Lara Colturi empile les excellents résultats et brille à seulement 17 ans. Mardi soir, dans la nuit autrichienne, elle réussit même une petite prouesse en remportant la deuxième manche du slalom de Flachau, en Autriche. La jeune Italienne naturalisée Albanaise s'est aussi illustrée lors du slalom de Kranjska Gora (13e) et de Jasna (13e). Mieux, en slalom géant et slalom, elle s'élance dans les 30 meilleures mondiales.
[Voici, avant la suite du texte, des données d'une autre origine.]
(* ===== verification/ApprovalInvariant.v ===== *)
(** * What the approval coordinator guarantees

    Any interleaving of the coordinator's critical sections is a list of
    operations run one after the other.  Predicates on the state that every
    helper keeps are collected in [stable]; the operations that do more than
    that are treated one by one. *)

From S2P Require Import Prelude Errors Time Utf8 Text Model Grants Approval.
Local Open Scope Z_scope.

Create HintDb keeps.

Section critical_sections.
Context {C : Type} `{MonotonicClock C}.
Abbreviation S := (ApprovalState C).

(** What holds after a critical section: [Q] if it answers, [E] if it fails. *)
Definition wp {A} (m : M A) (Q : A -> S -> Prop) (E : S -> Prop) (s : S) : Prop :=
  match m s with (Ok a, s) => Q a s | (Err _, s) => E s end.

Lemma wp_bind {A B} (m : M A) (k : A -> M B) Q E s :
  wp m (fun a => wp (k a) Q E) E s -> wp (m ≫= k) Q E s.
Proof. unfold wp, mbind, M_bind. by destruct (m s) as [[a|e] s']. Qed.
Lemma wp_ret {A} (a : A) (Q : A -> S -> Prop) E s : Q a s -> wp (mret a) Q E s.
Proof. done. Qed.
Lemma wp_throw {A} e (Q : A -> S -> Prop) (E : S -> Prop) s : E s -> wp (throw e) Q E s.
Proof. done. Qed.
Lemma wp_get (Q : S -> S -> Prop) E s : Q s s -> wp get Q E s.
Proof. done. Qed.
Lemma wp_modify f (Q : unit -> S -> Prop) E s : Q tt (f s) -> wp (modify f) Q E s.
Proof. done. Qed.
Lemma wp_lift {A} (r : LResult A) (Q : A -> S -> Prop) (E : S -> Prop) s :
  (forall a, r = Ok a -> Q a s) -> E s -> wp (lift r) Q E s.
Proof. unfold wp, lift. destruct r; auto. Qed.
Lemma wp_require b e (Q : unit -> S -> Prop) (E : S -> Prop) s :
  (b = true -> Q tt s) -> E s -> wp (require b e) Q E s.
Proof. destruct b; unfold wp; cbn; auto. Qed.
Lemma wp_query {A} (f : GrantStore C -> A * GrantStore C) (Q : A -> S -> Prop) E s :
  Q (f (grants s)).1 (set_grants (f (grants s)).2 s) -> wp (query f) Q E s.
Proof. unfold wp, query. by destruct (f (grants s)). Qed.
Lemma wp_mono {A} (m : M A) (Q Q' : A -> S -> Prop) (E E' : S -> Prop) s :
  wp m Q E s -> (forall a s, Q a s -> Q' a s) -> (forall s, E s -> E' s) -> wp m Q' E' s.
Proof. unfold wp. destruct (m s) as [[a|e] s']; auto. Qed.

(** A critical section that keeps a predicate, whatever it answers. *)
Definition keeps {A} (P : S -> Prop) (m : M A) : Prop := forall s, P s -> wp m (fun _ => P) P s.

Lemma keeps_state {A} P (m : M A) s : keeps P m -> P s -> P (m s).2.
Proof. intros Hk Hs. specialize (Hk s Hs). unfold wp in Hk. by destruct (m s) as [[a|e] s']. Qed.
Lemma keeps_wp {A} P (m : M A) s : keeps P m -> P s -> wp m (fun _ => P) P s.
Proof. auto. Qed.
Lemma keeps_bind {A B} P (m : M A) (k : A -> M B) : keeps P m -> (forall a, keeps P (k a)) -> keeps P (m ≫= k).
Proof. intros Hm Hk s Hs. apply wp_bind. eapply wp_mono; [by apply Hm| |done]. intros a s' Hs'. by apply Hk. Qed.
Lemma keeps_ret {A} P (a : A) : keeps P (mret a).
Proof. intros s Hs. exact Hs. Qed.
Lemma keeps_throw {A} P e : keeps P (throw e : M A).
Proof. intros s Hs. exact Hs. Qed.
Lemma keeps_get P : keeps P get.
Proof. intros s Hs. exact Hs. Qed.
Lemma keeps_modify P f : (forall s, P s -> P (f s)) -> keeps P (modify f).
Proof. intros Hf s Hs. by apply Hf. Qed.
Lemma keeps_lift {A} P (r : LResult A) : keeps P (lift r).
Proof. intros s Hs. by apply wp_lift. Qed.
Lemma keeps_require P b e : keeps P (require b e).
Proof. intros s Hs. by apply wp_require. Qed.

(** A store with no other deadlines. *)
Definition shrinks (g g' : GrantStore C) : Prop :=
  forall k d, deadlines g' !! k = Some d -> deadlines g !! k = Some d.

Lemma op_shrinks o g :
  match o with
  | OpGrant _ _ | OpGrantFor _ _ _ | OpGrantUntil _ _ _ | OpGrantSession _ _ | OpGrantUnattended _ _ _ => False
  | _ => True
  end -> shrinks g (apply_op o g).
Proof.
  intros Ho [client s] d Hd. apply apply_op_lookup in Hd.
  destruct Hd as [Hd|[Hd _]]; [|done]. destruct o; done || by apply not_elem_of_nil in Hd.
Qed.

(** The same sessions over the same connections, whatever else is noted about them. *)
Definition same_connections (m m' : gmap Uuid SessionDetails) : Prop :=
  forall client, connection_id <$> m' !! client = connection_id <$> m !! client.

(** ** Predicates that every helper keeps *)
Record stable (P : S -> Prop) : Prop := {
  stable_grants s g : P s -> shrinks (grants s) g -> P (set_grants g s);
  stable_labels s m : P s -> P (set_labels m s);
  stable_purge s client : P s -> P (purge_client s client);
  stable_cancel s which : P s -> P (decide_if which Cancel s);
  stable_details s m : P s -> same_connections (sessions s) m -> P (set_clients (client_sessions s) m s);
  stable_relabel s label p : P s -> pending s = Some p -> P (set_pending (Some (relabel label p)) s);
  stable_vault s v : P s -> P (set_vault v s);
  stable_closed s b : P s -> P (set_closed b s);
  stable_revision s r : P s -> revision s <= r <= u64_max -> P (set_revision r s);
}.

Section helpers.
Context (P : S -> Prop) (stable_P : stable P).

Lemma keeps_query {A} (f : GrantStore C -> A * GrantStore C) o :
  (forall g, (f g).2 = apply_op o g) ->
  match o with
  | OpGrant _ _ | OpGrantFor _ _ _ | OpGrantUntil _ _ _ | OpGrantSession _ _ | OpGrantUnattended _ _ _ => False
  | _ => True
  end -> keeps P (query f).
Proof.
  intros Hf Ho s Hs. apply wp_query, stable_grants; [done..|]. rewrite Hf. by apply op_shrinks.
Qed.
Lemma keeps_update (f : GrantStore C -> GrantStore C) o :
  (forall g, f g = apply_op o g) ->
  match o with
  | OpGrant _ _ | OpGrantFor _ _ _ | OpGrantUntil _ _ _ | OpGrantSession _ _ | OpGrantUnattended _ _ _ => False
  | _ => True
  end -> keeps P (update f).
Proof. intros Hf Ho. apply keeps_modify. intros s Hs. apply stable_grants; [done..|]. rewrite Hf. by apply op_shrinks. Qed.

Lemma keeps_active : keeps P (query Grants.active).
Proof. by apply (keeps_query _ OpActive). Qed.
Lemma keeps_missing client ids : keeps P (query (Grants.missing client ids)).
Proof. by apply (keeps_query _ (OpMissing client ids)). Qed.
Lemma keeps_missing_unattended client ids : keeps P (query (Grants.missing_unattended client ids)).
Proof. by apply (keeps_query _ (OpMissingUnattended client ids)). Qed.
Lemma keeps_query_unattended client : keeps P (query (Grants.has_unattended client)).
Proof. by apply (keeps_query _ (OpHasUnattended client)). Qed.
Lemma keeps_wall_time : keeps P (query store_wall_time).
Proof. by apply (keeps_query _ OpWallTime). Qed.
Lemma keeps_query_pair client secret : keeps P (query (Grants.revoke_pair client secret)).
Proof. by apply (keeps_query _ (OpRevokePair client secret)). Qed.
Lemma keeps_update_all : keeps P (update Grants.revoke_all).
Proof. by apply (keeps_update _ OpRevokeAll). Qed.
Lemma keeps_update_client client : keeps P (update (Grants.revoke_client client)).
Proof. by apply (keeps_update _ (OpRevokeClient client)). Qed.
Lemma keeps_update_secret secret : keeps P (update (Grants.revoke_secret secret)).
Proof. by apply (keeps_update _ (OpRevokeSecret secret)). Qed.
Lemma keeps_update_retain : keeps P (update Grants.retain_unattended).
Proof. by apply (keeps_update _ OpRetainUnattended). Qed.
L'Italie a perdu une pépite et l'Albanie en a gagné une. Elle est une superbe opportunité pour faire flotter l'aigle bicéphale dans le monde du ski alpin. Sauf que les différents médias albanais semblent s'en détourner et les exploits de la fille de l'ancienne skieuse Daniela Ceccarelli sont relégués en second plan.
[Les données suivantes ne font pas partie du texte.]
(** Any interleaving of the threads' critical sections. *)
Inductive step : Threads -> Threads -> Prop :=
| step_start w t token client s : roles w !! t = None -> try_start token client (runs w) = Ok s ->
    step w {| runs := s; roles := <[t := Leasing token client]> (roles w) |}
| step_context w t token client ids s : roles w !! t = Some (Leasing token client) ->
    set_secret_context ids (runs w) = Ok s -> step w {| runs := s; roles := roles w |}
| step_spawn w t token client pid s : roles w !! t = Some (Leasing token client) ->
    spawn_child (Ok pid : LResult nat) (runs w) = Ok (pid, s) -> step w {| runs := s; roles := roles w |}
| step_finish w t token client : roles w !! t = Some (Leasing token client) ->
    step w {| runs := drop_lease (runs w); roles := delete t (roles w) |}
| step_cancel w token : step w {| runs := cancel token (runs w); roles := roles w |}
| step_cancel_active w : step w {| runs := cancel_active (runs w); roles := roles w |}
| step_try_block w t s : roles w !! t = None -> try_block_new_runs (runs w) = Some s ->
    step w {| runs := s; roles := <[t := Blocking EveryRun]> (roles w) |}
| step_begin_block w t p s : roles w !! t = None -> begin_block p (runs w) = Some s ->
    step w {| runs := s; roles := <[t := Waiting p]> (roles w) |}
| step_blocked w t p : roles w !! t = Some (Waiting p) -> waits p (runs w) = false ->
    step w {| runs := runs w; roles := <[t := Blocking p]> (roles w) |}
| step_release w t p : roles w !! t = Some (Blocking p) ->
    step w {| runs := drop_block (runs w); roles := delete t (roles w) |}.

Definition threads_new : Threads := {| runs := runs_new; roles := ∅ |}.
Definition reachable : Threads -> Prop := rtc step threads_new.

(** ** The invariant *)
Definition block_of (r : Role) : option Purpose :=
  match r with Waiting p | Blocking p => Some p | Leasing _ _ => None end.
Definition lease_of (r : Role) : option (Token * Uuid) :=
  match r with Leasing token client => Some (token, client) | _ => None end.

(** A run a block is about has been told to stop, and is gone once the block is held. *)
Definition guarded (r : Role) (a : ActiveRun) (cancelled : gset Token) : Prop :=
  match r with
  | Leasing _ _ => True
  | Waiting p => (covers p a = true -> stops p a = true) /\ (stops p a = true -> run_token a ∈ cancelled)
  | Blocking p => covers p a = false
  end.

Record exclusive (w : Threads) : Prop := {
  one_lease t t' r r' l l' : roles w !! t = Some r -> roles w !! t' = Some r' ->
    lease_of r = Some l -> lease_of r' = Some l' -> t = t';
  one_block t t' r r' p p' : roles w !! t = Some r -> roles w !! t' = Some r' ->
    block_of r = Some p -> block_of r' = Some p' -> t = t';
  leased : match running_run (runs w) with
           | Some a => exists t, roles w !! t = Some (Leasing (run_token a) (run_client a))
           | None => forall t r, roles w !! t = Some r -> lease_of r = None
           end;
  block_held : if blocked (runs w) then exists t r p, roles w !! t = Some r /\ block_of r = Some p
               else forall t r, roles w !! t = Some r -> block_of r = None;
  all_guarded t r a : roles w !! t = Some r -> running_run (runs w) = Some a ->
    guarded r a (cancelled_tokens (runs w));
}.

(** No thread has such a role. *)
Ltac none_of H :=
  match goal with
  | Hr : roles _ !! _ = Some ?r, Hs : _ ?r = Some _ |- _ => by rewrite (H _ _ Hr) in Hs
  end.

(** A role is not both. *)
Ltac both_roles :=
  match goal with
  | Hl : lease_of ?r = Some _, Hb : block_of ?r = Some _ |- _ => by destruct r
  end.

Lemma exclusive_new : exclusive threads_new.
Proof. split; cbn; intros; rewrite ?lookup_empty in *; done. Qed.

(** More flags, the same run or the same run with its context: the threads' duties stand. *)
Lemma guarded_mono r a a' c c' :
  guarded r a c -> run_token a' = run_token a -> run_client a' = run_client a ->
  (forall p, covers p a' = true -> covers p a = true) -> c ⊆ c' -> guarded r a' c'.
Proof.
  unfold guarded. destruct r as [|p|p]; [done| |].
  - intros [Hg Hs] Ht Hc Hp Hsub. rewrite Ht. replace (stops p a') with (stops p a).
    + split; auto.
    + unfold stops. by rewrite Hc.
  - intros Hg _ _ Hp _. apply not_true_is_false. intros Hc%Hp. congruence.
Qed.

Lemma covers_context p a ids running :
  run_secrets a = None \/ run_secrets a = Some ids ->
  covers p {| run_token := run_token a; run_client := run_client a; run_secrets := Some ids;
              run_running := running |} = true -> covers p a = true.
Proof.
  intros Hs. destruct p as [|client secret m|client]; cbn; [done| |done].
  unfold uses_secret. cbn. intros [Hc Hi]%andb_true_iff. rewrite Hc. by destruct Hs as [-> | ->].
Qed.

(** The run changes in place: the roles are as before. *)
Lemma exclusive_same_run w a a' c :
  exclusive w -> running_run (runs w) = Some a -> run_token a' = run_token a -> run_client a' = run_client a ->
  (forall p, covers p a' = true -> covers p a = true) -> cancelled_tokens (runs w) ⊆ c ->
  exclusive {| runs := {| coordinator := {| active_run := Some a'; block_new := blocked (runs w) |};
                          cancelled_tokens := c |}; roles := roles w |}.
Proof.
  intros [Hl Hb Ha Hf Hg] Hr Ht Hcl Hc Hsub. split; cbn; [exact Hl|exact Hb| |exact Hf|].
  - rewrite Hr in Ha. by rewrite Ht, Hcl.
  - intros t r a'' Hin [= <-]. eapply guarded_mono; [by eapply Hg|done..].
Qed.

Lemma exclusive_cancel w token :
  exclusive w -> exclusive {| runs := cancel token (runs w); roles := roles w |}.
Proof.
  intros [Hl Hb Ha Hf Hg]. split; try done. cbn. intros t r a Hin Hr.
  eapply guarded_mono; [by eapply Hg|done..|set_solver].
Qed.

Lemma exclusive_cancel_active w :
  exclusive w -> exclusive {| runs := cancel_active (runs w); roles := roles w |}.
Proof.
  intros He. unfold cancel_active. destruct (running_run (runs w)); [by apply exclusive_cancel|].
  by destruct w.
Qed.

Lemma exclusive_start w t token client s :
  exclusive w -> roles w !! t = None -> try_start token client (runs w) = Ok s ->
  exclusive {| runs := s; roles := <[t := Leasing token client]> (roles w) |}.
Proof.
  intros [Hl Hb Ha Hf Hg] Ht. unfold try_start. destruct (blocked (runs w)) eqn:Hbl; [done|].
  case_bool_decide as Hr; [done|]. apply eq_None_not_Some in Hr. rewrite Hr in Ha. intros [= <-].
  split; cbn.
  - intros t1 t2 r r' l l' H1 H2 Hl1 Hl2. map_cases; [done|none_of Ha..].
  - intros t1 t2 r r' p p' H1 H2 Hp1 Hp2. map_cases; [done..|]. by eapply Hb.
  - exists t. by rewrite lookup_insert_eq.
  - rewrite Hbl. intros t1 r H1. map_cases; [done|by eapply Hf].
  - intros t1 r a H1 [= <-]. map_cases; [done|]. apply Hf in H1. by destruct r.
Qed.

Lemma exclusive_finish w t token client :
  exclusive w -> roles w !! t = Some (Leasing token client) ->
  exclusive {| runs := drop_lease (runs w); roles := delete t (roles w) |}.
Proof.
  intros [Hl Hb Ha Hf Hg] Ht. split; cbn.
  - intros t1 t2 r r' l l' H1 H2 Hl1 Hl2. map_cases. by eapply Hl.
  - intros t1 t2 r r' p p' H1 H2 Hp1 Hp2. map_cases. by eapply Hb.
  - intros t1 r H1. map_cases. destruct (lease_of r) eqn:Hr; [|done]. exfalso.
    by apply H, (Hl t t1 (Leasing token client) r (token, client) p).
  - destruct (blocked (runs w)).
    + destruct Hf as (t1 & r & p & H1 & Hp). exists t1, r, p. split; [|done].
      rewrite lookup_delete_ne; [done|]. intros ->. by rewrite Ht in H1; simplify_eq.
    + intros t1 r H1. map_cases. by eapply Hf.
  - done.
Qed.

Lemma exclusive_block w t r p c :
  exclusive w -> roles w !! t = None -> blocked (runs w) = false -> block_of r = Some p ->
  cancelled_tokens (runs w) ⊆ c -> (forall a, running_run (runs w) = Some a -> guarded r a c) ->
  exclusive {| runs := {| coordinator := {| active_run := running_run (runs w); block_new := true |};
                          cancelled_tokens := c |}; roles := <[t := r]> (roles w) |}.
Proof.
  intros [Hl Hb Ha Hf Hg] Ht Hbl Hr Hc Hgr. rewrite Hbl in Hf. split; cbn.
  - intros t1 t2 r1 r2 l l' H1 H2 Hl1 Hl2. map_cases; [done|both_roles..|]. by eapply Hl.
  - intros t1 t2 r1 r2 p1 p2 H1 H2 Hp1 Hp2. map_cases; [done|none_of Hf..].
  - destruct (running_run (runs w)) as [a|] eqn:Hrun; cbn.
    + destruct Ha as [t1 H1]. exists t1. rewrite lookup_insert_ne; [done|]. congruence.
    + intros t1 r1 H1. map_cases; [by destruct r1|by eapply Ha].
  - exists t, r, p. by rewrite lookup_insert_eq.
  - intros t1 r1 a H1 Hrun. map_cases; [by apply Hgr|]. eapply guarded_mono; [by eapply Hg|done..].
Qed.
«Si, ça intéresse et les médias sportifs en parlent», renseigne Nefail Maliqi, rédacteur en chef du média albano-suisse Le Canton27.ch. Le journaliste assure qu'«elle rend fière la nation».
A la question de savoir si la jeunesse albanaise s'identifie à une athlète de la trempe de Colturi, Vjosa Gervalla, directrice de l'association Albinfo.ch, apporte un discours plus nuancé: «L'émergence de Lara Colturi est un phénomène étonnant, nous avons plutôt l’habitude de voir des Albanais jouer sous d’autres drapeaux».
Les médias n'en parlent pas, car le ski demeure un sport réservé à une frange de la population aisée. Surtout, le pays ne s'identifie pas encore à la jeune athlète pour diverses raisons: «Si Lara Colturi était un homme et qu'elle pratiquait le football, les Albanais se seraient plus facilement identifiés», analyse Vjosa Gervalla.
Le problème est-il lié à son absence de racines albanaises? «Je ne crois pas, bien au contraire, ses racines italiennes rapprochent l’Albanie de l’Europe. Le problème réside principalement dans le fait que le ski demeure un sport mineur pour l'instant, suscitant l'admiration mais pas l'identification», complète la directrice de l'association.
Lara Colturi fait partie d'un projet de sport d'hiver pour l'Albanie, un pays qui lui a offert un passeport pour doper les sports d'hiver et attirer la diaspora albanaise qui se rend en Suisse ou dans d'autres pays européens pour skier. Vjosa Gervalla analyse la situation:
Vjosa Gervalla ajoute qu'en Albanie, «le pays prend doucement conscience du potentiel touristique lié au développement de ce sport».
Si la presse albanaise ne s'est pas encore emparée du phénomène en devenir, le maire de Tirana, Erion Veliaj, diffuse des vidéos de la jeune athlète et s'affiche même à ses côtés.
«Les Albanais découvrent progressivement le ski en tant que sport et non simplement comme un passe-temps, le succès de Colturi pourrait accélérer le développement touristique de ce secteur», se réjouit Vjosa Gervalla. Un pays qui peut, dans les prochaines années, se munir d'un réservoir à champions. Les magnifiques régions (à l'état sauvage), les montagnes (qui recouvrent près de 70% du pays et des sommets culminant à 2700 m), les stations de ski, comme par exemple celle de Brezovica, contribuent à l'essor timide des sports d'hiver, certes, mais en pleine expansion – les activités estivales ont plus la cote, comme la randonnée.
La directrice de l'association d'Albinfo apporte aussi un autre élément à l'évolution du ski en Albanie. Elle assure que «Lara Gut-Behrami contribue à populariser le ski: elle est exceptionnelle, réussit brillamment et est mariée à l'ancien footballeur Valon Behrami (d'origine albanaise)».
Selon Vjosa Gervalla, les médias albanais vont s'emparer du phénomène Colturi le jour où elle claquera une victoire de prestige. «Dans la culture albanophone, l'accueil et la reconnaissance sont prépondérants. Si cette jeune femme brille sous la bannière albanaise, elle pourrait devenir une icône.»
Pour l'Italo-albanaise, il s'agit de gravir les échelons et la gloire toquera à sa porte. Et Vjosa Gervalla d'expliquer que le pays est en train de découvrir (ou d'apprivoiser) le ski alpin: «Nous sommes en train d'apprendre à vivre cette expérience par nous-mêmes, en découvrant les joies de la glisse».